La production d’armes, de nourriture et de médicaments ne doit pas servir les superprofits des oligarques et certainement pas en temps de guerre. La communauté devrait les revendiquer et les placer sous le contrôle des travailleuses et travailleurs pour un plan de production et de distribution dans l’intérêt du peuple. Avec l’aide de la classe ouvrière internationale, les sorties de capitaux d’Ukraine doivent être tracées et saisis. L’inflation, la spéculation et la corruption peuvent être combattues par des comités de travailleurs et de quartier chargés de réguler les prix, d’expulser les spéculateurs et de superviser tous les contrats gouvernementaux pour éviter les pots-de-vin.

La nouvelle loi sur le travail devrait être abolie. Pour lutter contre le chômage, une réduction générale du temps de travail sans perte de salaire devrait être mise en œuvre. Les travailleurs enrôlés dans l’armée ou qui perdent leur emploi à cause de la guerre doivent recevoir leur salaire complet de la part de l’entreprise. Si les entreprises prouvent après avoir ouvert leur comptabilité qu’elles ne peuvent pas payer, un fonds d’État financé par un impôt de guerre spécial sur les riches devrait intervenir. Toute tentative d’utiliser la guerre pour affaiblir les pensions, les revenus, les conditions de travail et de vie doit être rejetée.

Toutes les capacités de production et les ressources financières doivent être mobilisées pour défendre les communautés, les maisons et les lieux de travail aussi efficacement que possible et pour commencer la reconstruction dès que possible sur les mêmes principes. Les patrons qui refusent la reprise par la communauté pour un tel plan national doivent être expropriés. Ce programme n’est qu’une indication du type de programme de guerre dont le mouvement ouvrier a besoin pour relever les défis.
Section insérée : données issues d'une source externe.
(** The whole stage before the locations are set. *)
Lemma positions_placed : ∃ p1 p2 Y M, initial_positions = Some p1 ∧
  (if fineTuning cfg then Nat.iter (maxIterations - 1) (λ q, q ← q; settle q) (Some p1) else Some p1) = Some p2 ∧ vertices_placed Y M p2 ∧
  (p ← initialCoords cfg cs ranks model_maxRank getVertexBounds edge_count (set_delta 0%Q new_place);
   p ← (if fineTuning cfg then minNode cfg cs ranks model_maxRank p else Some p);
   if fineTuning cfg then r ← foldl (iteration cfg cs ranks model_maxRank edge_values) (Some (p, 100000000%Q)) (seq 0 maxIterations); Some r.1 else Some p) = Some p2 ∧ positioned p2.
Proof.
  destruct initialCoords_arranged as (p & Y & M & E & HA & HM & HB). unfold initial_positions. rewrite E. cbn [mbind option_bind].
  pose proof (arranged_spaced Y p HA) as HS. destruct (fineTuning cfg).
  - destruct (minNode_moved p (sp_defined p HS)) as (m & -> & [Ho HD Hm]). specialize (Hm HS). cbn [mbind option_bind].
    destruct (store_ready (set_ts m p) HD) as (x & Ex & Hr & Hx). rewrite Ex. cbn [mbind option_bind].
    set (q := set_xs x (set_ts m p)) in *. assert (settled q q) as Hq by (split; try done; apply (a_delta _ _ HA)).
    assert (vertices_placed Y M q) as Hpl.
    { apply (placed_from Y M p); try done; [by destruct Hm|]. intros i c Hc _. destruct (HD i c Hc) as [t Ht]. exists t, t. split_and!; [done| |done].
      unfold Coordinates.getX, q. simpl. rewrite (Hx i c Hc). exact Ht. }
    destruct (minPath_settled q q Hq) as (p1 & E1 & H1). destruct (iterations_settle q 7 p1 1 H1 ltac:(lia)) as [F1 (p2 & E2 & H2)].
    exists p1, p2, Y, M. split; [done|]. split; [exact E2|]. split; [by eapply settled_placed|].
    change (seq 0 maxIterations) with (0 :: seq 1 7). cbn [foldl].
    assert (iteration cfg cs ranks model_maxRank edge_values (Some (set_ts m p, 100000000%Q)) 0 = Some (p1, 0%Q)) as ->.
    { unfold iteration. cbn [mbind option_bind]. rewrite decide_True by done. cbn [mbind option_bind].
      assert (currentXDelta (set_ts m p) = 0%Q) as -> by apply (a_delta _ _ HA). destruct (Qlt_le_dec 0 100000000) as [_|H]; [|by apply Qle_not_lt in H].
      rewrite Ex. cbn [mbind option_bind fst snd]. fold q. rewrite E1. cbn [mbind option_bind]. by rewrite set_delta_same by apply H1. }
    rewrite F1, E2. split; [done|apply H2].
  - assert (positioned p) as HXp.
    { intros i c (r & Hr & Hc). destruct (a_chain _ _ HA i r Hr) as [x Hx]. by eapply chain_defined. }
    exists p, p, Y, M. split_and!; [done|done| |done|done]. clear HXp. apply (placed_from Y M p); try done. intros i c (r & Hr & Hc) _.
    destruct (a_chain _ _ HA i r Hr) as [x Hx]. clear HS HM HB E. revert x Hx. clear Hr. induction r as [|b r IH]; intros x; [by apply elem_of_nil in Hc|].
    intros [(u & v & Hu & Hv & E1 & E2) Hl]. apply elem_of_cons in Hc as [->|Hc]; [exists u, v; split_and!; [done|done|qlra]|by eapply IH].
Qed.

(** ** Limits and locations *)

Lemma limit_fold p l : ∀ lim, (∀ v, v ∈ l → is_Some (xs p !! (v, 0%Z))) →
  ∃ lim', foldl (limit_step p) (Some lim) l = Some lim' ∧ (lim <= lim')%Q ∧
    ∀ v x, v ∈ l → xs p !! (v, 0%Z) = Some x → (x + half (width p v) <= lim')%Q.
Proof.
  induction l as [|v l IH]; intros lim Hl; [exists lim; split_and!; [done|qlra|by intros ? ? ?%elem_of_nil]|].
  destruct (Hl v (list_elem_of_here _ _)) as [x Hx]. cbn [foldl]. unfold limit_step at 2. cbn [mbind option_bind]. rewrite Hx. cbn [mbind option_bind].
  destruct (IH (Qmax lim (x - half (width p v) + width p v)) ltac:(intros; apply Hl; by right)) as (lim' & E & H1 & H2). exists lim'.
  pose proof (Q.le_max_l lim (x - half (width p v) + width p v)). pose proof (Q.le_max_r lim (x - half (width p v) + width p v)).
  split_and!; [done|qlra|]. intros w y [->|Hw]%elem_of_cons Hy; [|by apply H2]. simplify_eq. qlra.
Qed.

Lemma edge_limit_fold l : ∀ p lim, (∀ e, e ∈ l → e ∈ edge_values) → positioned p →
  ∃ p' lim', foldl (edge_limit cfg cs edge_count) (Some (p, lim)) l = Some (p', lim') ∧ (lim <= lim')%Q ∧ xs p' = xs p ∧ ys p' = ys p.
Proof.
  induction l as [|e l IH]; intros p lim Hl HX; [exists p, lim; split_and!; [done|qlra|done|done]|].
  assert (∃ p1 lim1, edge_limit cfg cs edge_count (Some (p, lim)) e = Some (p1, lim1) ∧ (lim <= lim1)%Q ∧ xs p1 = xs p ∧ ys p1 = ys p) as (p1 & lim1 & E & H1 & H2 & H3).
  { unfold edge_limit. cbn [mbind option_bind]. destruct (match ts p !! _ with Some _ => _ | None => _ end); [exists p, lim; split_and!; [done|qlra|done|done]|].
    destruct (pl_values HP e (Hl e (list_elem_of_here _ _))) as (Hv & Hin).
    destruct (proj2 (mapM_is_Some (λ j, xs p !! (e, j)) (seqZ 0 (maxRank (cs !!! e) - minRank (cs !!! e) - 1)))) as [vs ->].
    { apply Forall_forall. intros j Hj%elem_of_seqZ. assert (minRank (cs !!! e) < minRank (cs !!! e) + 1 + j < maxRank (cs !!! e))%Z as Hr by lia.
      destruct (Hin _ Hr) as [Hlo Hr']. pose proof (HX _ e Hr') as H.
      unfold Coordinates.getX, slot in H. rewrite Hv, Z2Nat.id in H by lia. by replace (minRank (cs !!! e) + 1 + j - minRank (cs !!! e) - 1)%Z with j in H by lia. }
    cbn [mbind option_bind]. eexists _, _. split_and!; [done| |done|done].
    assert (∀ (off : Q) vs lim, (lim <= foldl (λ limitX x, Qmax limitX (x + off)) lim vs)%Q) as Hin'.
    { intros off us. induction us as [|u us IHu]; intros lm; [apply Qle_refl|]. cbn [foldl].
      eapply Qle_trans; [apply (Q.le_max_l lm (u + off))|apply IHu]. }
    generalize lim. generalize (offsets cfg (Z.to_nat (edge_count e)) 0). intros os. induction os as [|o os IHo]; intros lm; [apply Qle_refl|].
    cbn [foldl]. eapply Qle_trans; [apply Hin'|apply IHo]. }
  cbn [foldl]. rewrite E. destruct (IH p1 lim1) as (p2 & lim2 & E2 & G1 & G2 & G3); [intros; apply Hl; by right| |].
  - intros i c Hc. unfold Coordinates.getX. rewrite H2. by apply HX.
  - exists p2, lim2. split_and!; [done|qlra|congruence|congruence].
Qed.

Lemma execute_eq vertices : fineTuning cfg = true →
  execute cfg cs ranks model_maxRank edge_values getVertexBounds edge_count vertices = execute_without_sweeps vertices.
Proof.
  intros Hf. destruct positions_placed as (p1 & p & Y & M & E1 & E2 & _ & E & _). unfold execute, execute_without_sweeps.
  rewrite E1. cbn [mbind option_bind]. rewrite E2.
  destruct (initialCoords _ _ _ _ _ _ _) as [q|]; [|done]. cbn [mbind option_bind] in *. rewrite Hf in *.
  destruct (minNode _ _ _ _ q) as [q'|]; [|done]. cbn [mbind option_bind] in *. by rewrite E.
Qed.

(** The size of a vertex as drawn. *)
Definition size_of (v : nat) : Q * Q := default (0, 0)%Q (getVertexBounds v).

(** Two rectangles, by corner and size, are [dx] apart in the first direction or [dy] in the
    second. *)
Definition clear_of (dx dy : Q) (a b : Q * Q) (sa sb : Q * Q) : Prop :=
  (a.1 + sa.1 + dx <= b.1 ∨ b.1 + sb.1 + dx <= a.1 ∨ a.2 + sa.2 + dy <= b.2 ∨ b.2 + sb.2 + dy <= a.2)%Q.

(** The second rectangle follows the first in the direction of the layout, the distance of the
    ranks apart. *)
Definition flows (a b : Q * Q) (sa sb : Q * Q) : Prop :=
  match orientation cfg with
  | NORTH => (a.2 + sa.2 + inter <= b.2)%Q
  | SOUTH => (b.2 + sb.2 + inter <= a.2)%Q
  | WEST => (a.1 + sa.1 + inter <= b.1)%Q
  | EAST => (b.1 + sb.1 + inter <= a.1)%Q
  end.

Definition gaps : Q * Q := if upright cfg then (intra, inter) else (inter, intra).
Definition across (a : Q * Q) : Q := if upright cfg then a.1 else a.2.

Lemma cell_size v : isVertex (cs !!! v) = true → cell_width v = across (size_of v) ∧ cell_height v = (if upright cfg then (size_of v).2 else (size_of v).1).
Proof. unfold cell_width, cell_height, size_of, across. intros ->. destruct (getVertexBounds v) as [[w h]|]; simpl; by destruct (upright cfg). Qed.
Rien qui approche ceci ne peut être attendu d’un gouvernement autre qu’un gouvernement ouvrier.

Un tel programme sera initialement accueilli avec suspicion, voire hostilité. Une victoire du régime de Poutine ou de Zelensky et de l’impérialisme occidental conduirait à davantage d’agressions sur le territoire national et à l’étranger. Nous ne pouvons soutenir ni l’un ni l’autre. Cependant, il est beaucoup plus probable qu’il s’agisse d’une guerre de longue haleine, sans vainqueur, dans laquelle les distinctions de classe deviennent de plus en plus claires. La guerre est une forme très concentrée de politique, ce n’est pas pour rien qu’elle a été qualifiée « d’accoucheuse de la révolution », et une règle d’or de la guerre est que l’on ne peut jamais attaquer une révolution avec une chance de succès. Si le mouvement ouvrier en Ukraine adopte le programme ci-dessus, il aura non seulement un effet énorme sur les soldats et les travailleurs russes, mais il déclenchera également le mouvement anti-guerre nécessaire dans le monde entier. Le mouvement ouvrier international se mobiliserait sans doute pour l’annulation des dettes contractées pendant la guerre.